(DESCRIPTION OF THE TASK): Within the data below, copy each line where the string "retries" is found.

Dataset entries
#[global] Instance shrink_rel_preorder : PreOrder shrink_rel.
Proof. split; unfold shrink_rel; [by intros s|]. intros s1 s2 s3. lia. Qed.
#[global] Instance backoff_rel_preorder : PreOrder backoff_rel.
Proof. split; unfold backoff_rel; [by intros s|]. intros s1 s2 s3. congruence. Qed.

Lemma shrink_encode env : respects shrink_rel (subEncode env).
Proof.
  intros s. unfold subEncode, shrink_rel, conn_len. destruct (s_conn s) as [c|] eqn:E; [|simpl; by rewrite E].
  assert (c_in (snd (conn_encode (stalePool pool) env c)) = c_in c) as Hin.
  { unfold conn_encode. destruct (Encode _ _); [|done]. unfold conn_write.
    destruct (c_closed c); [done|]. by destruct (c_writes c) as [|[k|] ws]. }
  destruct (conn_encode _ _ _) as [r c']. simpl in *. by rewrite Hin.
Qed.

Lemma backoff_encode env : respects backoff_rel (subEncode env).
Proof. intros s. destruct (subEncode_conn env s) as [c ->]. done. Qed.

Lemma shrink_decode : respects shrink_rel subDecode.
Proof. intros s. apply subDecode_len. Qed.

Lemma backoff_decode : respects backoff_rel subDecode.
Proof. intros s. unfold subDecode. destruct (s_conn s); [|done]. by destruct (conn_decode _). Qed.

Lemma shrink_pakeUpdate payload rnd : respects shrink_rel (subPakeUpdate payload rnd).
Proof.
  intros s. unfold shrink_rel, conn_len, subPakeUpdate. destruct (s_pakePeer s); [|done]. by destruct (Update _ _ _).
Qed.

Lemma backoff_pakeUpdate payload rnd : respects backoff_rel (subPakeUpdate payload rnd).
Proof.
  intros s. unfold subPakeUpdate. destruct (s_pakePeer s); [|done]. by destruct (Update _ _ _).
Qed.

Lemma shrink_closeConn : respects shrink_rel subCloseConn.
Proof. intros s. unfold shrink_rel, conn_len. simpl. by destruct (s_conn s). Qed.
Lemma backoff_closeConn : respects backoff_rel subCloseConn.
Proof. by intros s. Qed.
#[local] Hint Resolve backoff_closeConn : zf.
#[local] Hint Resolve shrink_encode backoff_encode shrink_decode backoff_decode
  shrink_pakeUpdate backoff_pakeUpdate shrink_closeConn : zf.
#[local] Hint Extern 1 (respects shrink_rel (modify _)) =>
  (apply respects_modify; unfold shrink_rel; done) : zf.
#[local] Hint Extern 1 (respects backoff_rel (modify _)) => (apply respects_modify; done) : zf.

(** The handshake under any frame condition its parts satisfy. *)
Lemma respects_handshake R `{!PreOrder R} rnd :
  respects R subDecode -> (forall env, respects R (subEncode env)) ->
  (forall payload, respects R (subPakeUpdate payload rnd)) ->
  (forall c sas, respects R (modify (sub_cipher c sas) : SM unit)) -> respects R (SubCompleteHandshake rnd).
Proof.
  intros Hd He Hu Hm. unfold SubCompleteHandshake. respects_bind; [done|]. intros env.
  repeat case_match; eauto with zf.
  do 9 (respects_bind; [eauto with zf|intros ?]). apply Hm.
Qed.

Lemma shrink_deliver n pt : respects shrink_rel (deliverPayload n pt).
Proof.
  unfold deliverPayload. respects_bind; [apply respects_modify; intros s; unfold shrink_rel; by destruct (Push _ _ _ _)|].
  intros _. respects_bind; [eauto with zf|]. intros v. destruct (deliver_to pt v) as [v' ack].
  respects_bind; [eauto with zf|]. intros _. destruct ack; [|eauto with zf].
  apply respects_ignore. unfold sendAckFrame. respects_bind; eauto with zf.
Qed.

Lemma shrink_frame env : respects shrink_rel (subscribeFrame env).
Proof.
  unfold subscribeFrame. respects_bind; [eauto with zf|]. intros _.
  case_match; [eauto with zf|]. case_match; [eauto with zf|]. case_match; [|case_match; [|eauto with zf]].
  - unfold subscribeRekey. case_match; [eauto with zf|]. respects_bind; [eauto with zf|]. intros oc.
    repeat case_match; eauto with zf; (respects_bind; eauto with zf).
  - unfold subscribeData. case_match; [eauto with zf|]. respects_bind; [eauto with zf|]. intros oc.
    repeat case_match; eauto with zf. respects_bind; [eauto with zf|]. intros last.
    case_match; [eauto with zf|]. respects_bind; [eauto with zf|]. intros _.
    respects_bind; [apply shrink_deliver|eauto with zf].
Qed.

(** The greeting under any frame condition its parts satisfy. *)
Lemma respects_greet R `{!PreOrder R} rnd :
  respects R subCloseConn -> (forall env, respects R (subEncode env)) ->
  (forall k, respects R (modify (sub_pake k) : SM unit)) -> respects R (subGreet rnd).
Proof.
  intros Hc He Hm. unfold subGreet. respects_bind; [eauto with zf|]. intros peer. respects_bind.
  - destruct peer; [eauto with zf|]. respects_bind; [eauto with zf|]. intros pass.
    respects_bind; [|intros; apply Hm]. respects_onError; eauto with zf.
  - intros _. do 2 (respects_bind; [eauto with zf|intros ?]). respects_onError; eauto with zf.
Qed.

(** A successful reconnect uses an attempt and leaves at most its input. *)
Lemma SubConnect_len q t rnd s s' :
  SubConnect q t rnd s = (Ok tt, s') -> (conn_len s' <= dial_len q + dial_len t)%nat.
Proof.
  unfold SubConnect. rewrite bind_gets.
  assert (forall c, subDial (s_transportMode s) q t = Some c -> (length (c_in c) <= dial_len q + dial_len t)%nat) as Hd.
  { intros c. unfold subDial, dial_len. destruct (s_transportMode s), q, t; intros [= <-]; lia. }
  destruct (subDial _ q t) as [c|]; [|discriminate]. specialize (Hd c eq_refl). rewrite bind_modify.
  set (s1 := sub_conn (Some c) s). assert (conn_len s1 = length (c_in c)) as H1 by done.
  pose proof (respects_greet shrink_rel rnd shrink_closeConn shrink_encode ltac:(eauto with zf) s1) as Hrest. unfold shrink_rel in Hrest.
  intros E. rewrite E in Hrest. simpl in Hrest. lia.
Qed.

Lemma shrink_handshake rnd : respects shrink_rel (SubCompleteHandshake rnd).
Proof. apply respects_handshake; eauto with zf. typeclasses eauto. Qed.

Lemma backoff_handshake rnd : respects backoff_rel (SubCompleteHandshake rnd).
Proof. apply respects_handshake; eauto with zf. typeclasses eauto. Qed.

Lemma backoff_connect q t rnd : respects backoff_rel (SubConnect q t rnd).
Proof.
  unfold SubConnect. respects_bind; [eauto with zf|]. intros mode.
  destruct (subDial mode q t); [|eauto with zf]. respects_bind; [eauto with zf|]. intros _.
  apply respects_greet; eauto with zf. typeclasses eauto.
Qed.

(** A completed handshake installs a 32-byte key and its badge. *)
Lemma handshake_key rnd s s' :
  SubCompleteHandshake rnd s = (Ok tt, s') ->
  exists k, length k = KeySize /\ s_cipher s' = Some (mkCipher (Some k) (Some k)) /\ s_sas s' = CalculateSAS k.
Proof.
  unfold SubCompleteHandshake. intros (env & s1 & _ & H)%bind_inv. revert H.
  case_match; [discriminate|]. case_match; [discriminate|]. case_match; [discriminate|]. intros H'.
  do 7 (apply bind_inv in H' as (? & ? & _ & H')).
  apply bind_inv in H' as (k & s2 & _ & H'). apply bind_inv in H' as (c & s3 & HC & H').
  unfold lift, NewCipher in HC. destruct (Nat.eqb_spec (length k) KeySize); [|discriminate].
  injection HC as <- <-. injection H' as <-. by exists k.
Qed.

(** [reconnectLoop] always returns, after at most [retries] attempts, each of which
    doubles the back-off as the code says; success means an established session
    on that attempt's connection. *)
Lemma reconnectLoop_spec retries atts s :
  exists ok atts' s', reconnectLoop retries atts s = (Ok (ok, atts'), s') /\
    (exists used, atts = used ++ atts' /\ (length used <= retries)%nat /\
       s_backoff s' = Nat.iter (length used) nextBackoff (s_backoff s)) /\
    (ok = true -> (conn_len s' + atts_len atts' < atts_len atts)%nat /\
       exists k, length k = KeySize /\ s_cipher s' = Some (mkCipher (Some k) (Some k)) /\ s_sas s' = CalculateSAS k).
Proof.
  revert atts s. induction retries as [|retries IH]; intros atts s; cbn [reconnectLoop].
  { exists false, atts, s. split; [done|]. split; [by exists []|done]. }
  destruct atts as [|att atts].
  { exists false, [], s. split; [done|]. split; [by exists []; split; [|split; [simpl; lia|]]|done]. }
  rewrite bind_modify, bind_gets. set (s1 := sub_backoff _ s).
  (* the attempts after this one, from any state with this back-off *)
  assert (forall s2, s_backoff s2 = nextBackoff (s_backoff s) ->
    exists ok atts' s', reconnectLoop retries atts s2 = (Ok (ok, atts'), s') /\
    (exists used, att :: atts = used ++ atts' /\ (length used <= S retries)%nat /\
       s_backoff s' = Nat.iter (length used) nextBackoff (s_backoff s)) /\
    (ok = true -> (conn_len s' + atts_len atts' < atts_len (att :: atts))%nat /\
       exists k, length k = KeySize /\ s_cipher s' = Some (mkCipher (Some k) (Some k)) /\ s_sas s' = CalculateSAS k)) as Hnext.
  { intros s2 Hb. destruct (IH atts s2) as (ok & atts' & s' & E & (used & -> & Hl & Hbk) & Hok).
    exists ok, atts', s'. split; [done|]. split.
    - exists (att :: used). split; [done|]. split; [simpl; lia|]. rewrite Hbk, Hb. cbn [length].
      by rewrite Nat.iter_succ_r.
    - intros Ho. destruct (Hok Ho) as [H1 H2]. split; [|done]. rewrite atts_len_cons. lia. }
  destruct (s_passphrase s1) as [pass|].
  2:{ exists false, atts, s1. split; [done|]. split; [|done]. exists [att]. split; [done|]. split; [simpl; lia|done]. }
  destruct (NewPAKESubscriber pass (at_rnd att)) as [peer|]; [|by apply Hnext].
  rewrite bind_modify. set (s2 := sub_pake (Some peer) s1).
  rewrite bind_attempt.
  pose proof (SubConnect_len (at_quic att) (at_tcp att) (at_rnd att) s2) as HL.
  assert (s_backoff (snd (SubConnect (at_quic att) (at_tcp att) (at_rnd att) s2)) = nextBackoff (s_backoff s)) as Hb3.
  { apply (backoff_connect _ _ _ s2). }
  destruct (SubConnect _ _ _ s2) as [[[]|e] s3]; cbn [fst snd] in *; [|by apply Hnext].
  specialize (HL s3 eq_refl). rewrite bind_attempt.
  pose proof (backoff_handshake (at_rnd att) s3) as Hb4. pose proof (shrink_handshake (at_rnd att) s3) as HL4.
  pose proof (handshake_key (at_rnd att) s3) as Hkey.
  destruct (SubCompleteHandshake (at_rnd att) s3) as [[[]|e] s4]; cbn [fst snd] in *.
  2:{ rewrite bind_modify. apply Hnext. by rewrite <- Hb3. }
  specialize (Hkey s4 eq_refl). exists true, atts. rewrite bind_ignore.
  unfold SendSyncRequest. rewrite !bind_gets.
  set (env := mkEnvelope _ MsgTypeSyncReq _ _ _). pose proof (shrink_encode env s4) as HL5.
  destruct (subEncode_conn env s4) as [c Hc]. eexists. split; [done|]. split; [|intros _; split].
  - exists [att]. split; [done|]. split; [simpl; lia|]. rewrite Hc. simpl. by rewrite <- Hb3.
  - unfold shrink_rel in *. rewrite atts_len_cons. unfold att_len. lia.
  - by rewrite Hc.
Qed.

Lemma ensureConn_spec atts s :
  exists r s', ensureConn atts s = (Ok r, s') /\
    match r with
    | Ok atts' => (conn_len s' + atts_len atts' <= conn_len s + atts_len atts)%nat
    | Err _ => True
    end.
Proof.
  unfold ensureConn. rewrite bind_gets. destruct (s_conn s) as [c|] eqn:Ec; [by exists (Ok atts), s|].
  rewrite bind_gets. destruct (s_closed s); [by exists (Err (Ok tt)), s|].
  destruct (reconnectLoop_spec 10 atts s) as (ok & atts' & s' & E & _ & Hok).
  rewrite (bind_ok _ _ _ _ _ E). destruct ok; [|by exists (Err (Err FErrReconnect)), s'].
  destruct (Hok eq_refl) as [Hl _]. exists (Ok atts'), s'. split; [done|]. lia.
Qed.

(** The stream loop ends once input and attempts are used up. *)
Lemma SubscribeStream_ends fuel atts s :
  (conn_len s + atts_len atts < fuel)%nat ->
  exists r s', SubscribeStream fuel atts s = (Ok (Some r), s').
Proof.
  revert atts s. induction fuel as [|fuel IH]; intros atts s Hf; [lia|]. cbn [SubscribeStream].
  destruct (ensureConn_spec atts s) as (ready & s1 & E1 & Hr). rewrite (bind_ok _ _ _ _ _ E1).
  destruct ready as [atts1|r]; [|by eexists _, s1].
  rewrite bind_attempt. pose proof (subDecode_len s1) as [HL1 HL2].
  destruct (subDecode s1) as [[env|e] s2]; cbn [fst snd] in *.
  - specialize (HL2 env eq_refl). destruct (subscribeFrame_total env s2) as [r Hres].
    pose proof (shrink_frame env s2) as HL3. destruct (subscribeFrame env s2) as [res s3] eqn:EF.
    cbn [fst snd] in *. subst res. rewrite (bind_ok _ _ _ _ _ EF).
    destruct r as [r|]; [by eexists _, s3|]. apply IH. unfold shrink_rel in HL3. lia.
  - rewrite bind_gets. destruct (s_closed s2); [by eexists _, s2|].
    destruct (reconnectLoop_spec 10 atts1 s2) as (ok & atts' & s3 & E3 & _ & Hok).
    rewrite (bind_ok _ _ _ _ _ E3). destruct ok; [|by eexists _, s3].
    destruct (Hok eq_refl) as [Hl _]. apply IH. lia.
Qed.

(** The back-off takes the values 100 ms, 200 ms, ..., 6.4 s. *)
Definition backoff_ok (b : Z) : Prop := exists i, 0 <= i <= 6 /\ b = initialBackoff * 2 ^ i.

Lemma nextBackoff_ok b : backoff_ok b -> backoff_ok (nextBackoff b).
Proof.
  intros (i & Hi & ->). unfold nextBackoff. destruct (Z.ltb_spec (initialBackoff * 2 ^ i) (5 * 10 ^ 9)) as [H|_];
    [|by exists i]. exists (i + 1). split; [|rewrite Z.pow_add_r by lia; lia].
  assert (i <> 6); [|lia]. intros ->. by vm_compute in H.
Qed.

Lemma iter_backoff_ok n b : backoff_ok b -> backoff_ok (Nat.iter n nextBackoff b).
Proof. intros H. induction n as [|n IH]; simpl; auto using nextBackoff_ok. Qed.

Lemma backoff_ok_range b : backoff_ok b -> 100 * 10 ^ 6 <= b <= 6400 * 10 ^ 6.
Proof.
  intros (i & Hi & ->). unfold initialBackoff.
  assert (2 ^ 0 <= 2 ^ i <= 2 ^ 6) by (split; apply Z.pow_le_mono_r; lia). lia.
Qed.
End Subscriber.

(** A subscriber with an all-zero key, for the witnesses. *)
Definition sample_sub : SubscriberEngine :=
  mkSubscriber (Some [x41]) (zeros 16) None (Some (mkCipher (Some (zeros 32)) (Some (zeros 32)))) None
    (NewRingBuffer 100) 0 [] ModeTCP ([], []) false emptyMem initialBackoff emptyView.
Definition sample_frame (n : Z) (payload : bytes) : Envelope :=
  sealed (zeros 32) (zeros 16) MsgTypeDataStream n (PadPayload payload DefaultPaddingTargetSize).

(EXERCISE ANSWER):
(** [reconnectLoop] always returns, after at most [retries] attempts, each of which
Lemma reconnectLoop_spec retries atts s :
  exists ok atts' s', reconnectLoop retries atts s = (Ok (ok, atts'), s') /\
    (exists used, atts = used ++ atts' /\ (length used <= retries)%nat /\
  revert atts s. induction retries as [|retries IH]; intros atts s; cbn [reconnectLoop].
    exists ok atts' s', reconnectLoop retries atts s2 = (Ok (ok, atts'), s') /\
    (exists used, att :: atts = used ++ atts' /\ (length used <= S retries)%nat /\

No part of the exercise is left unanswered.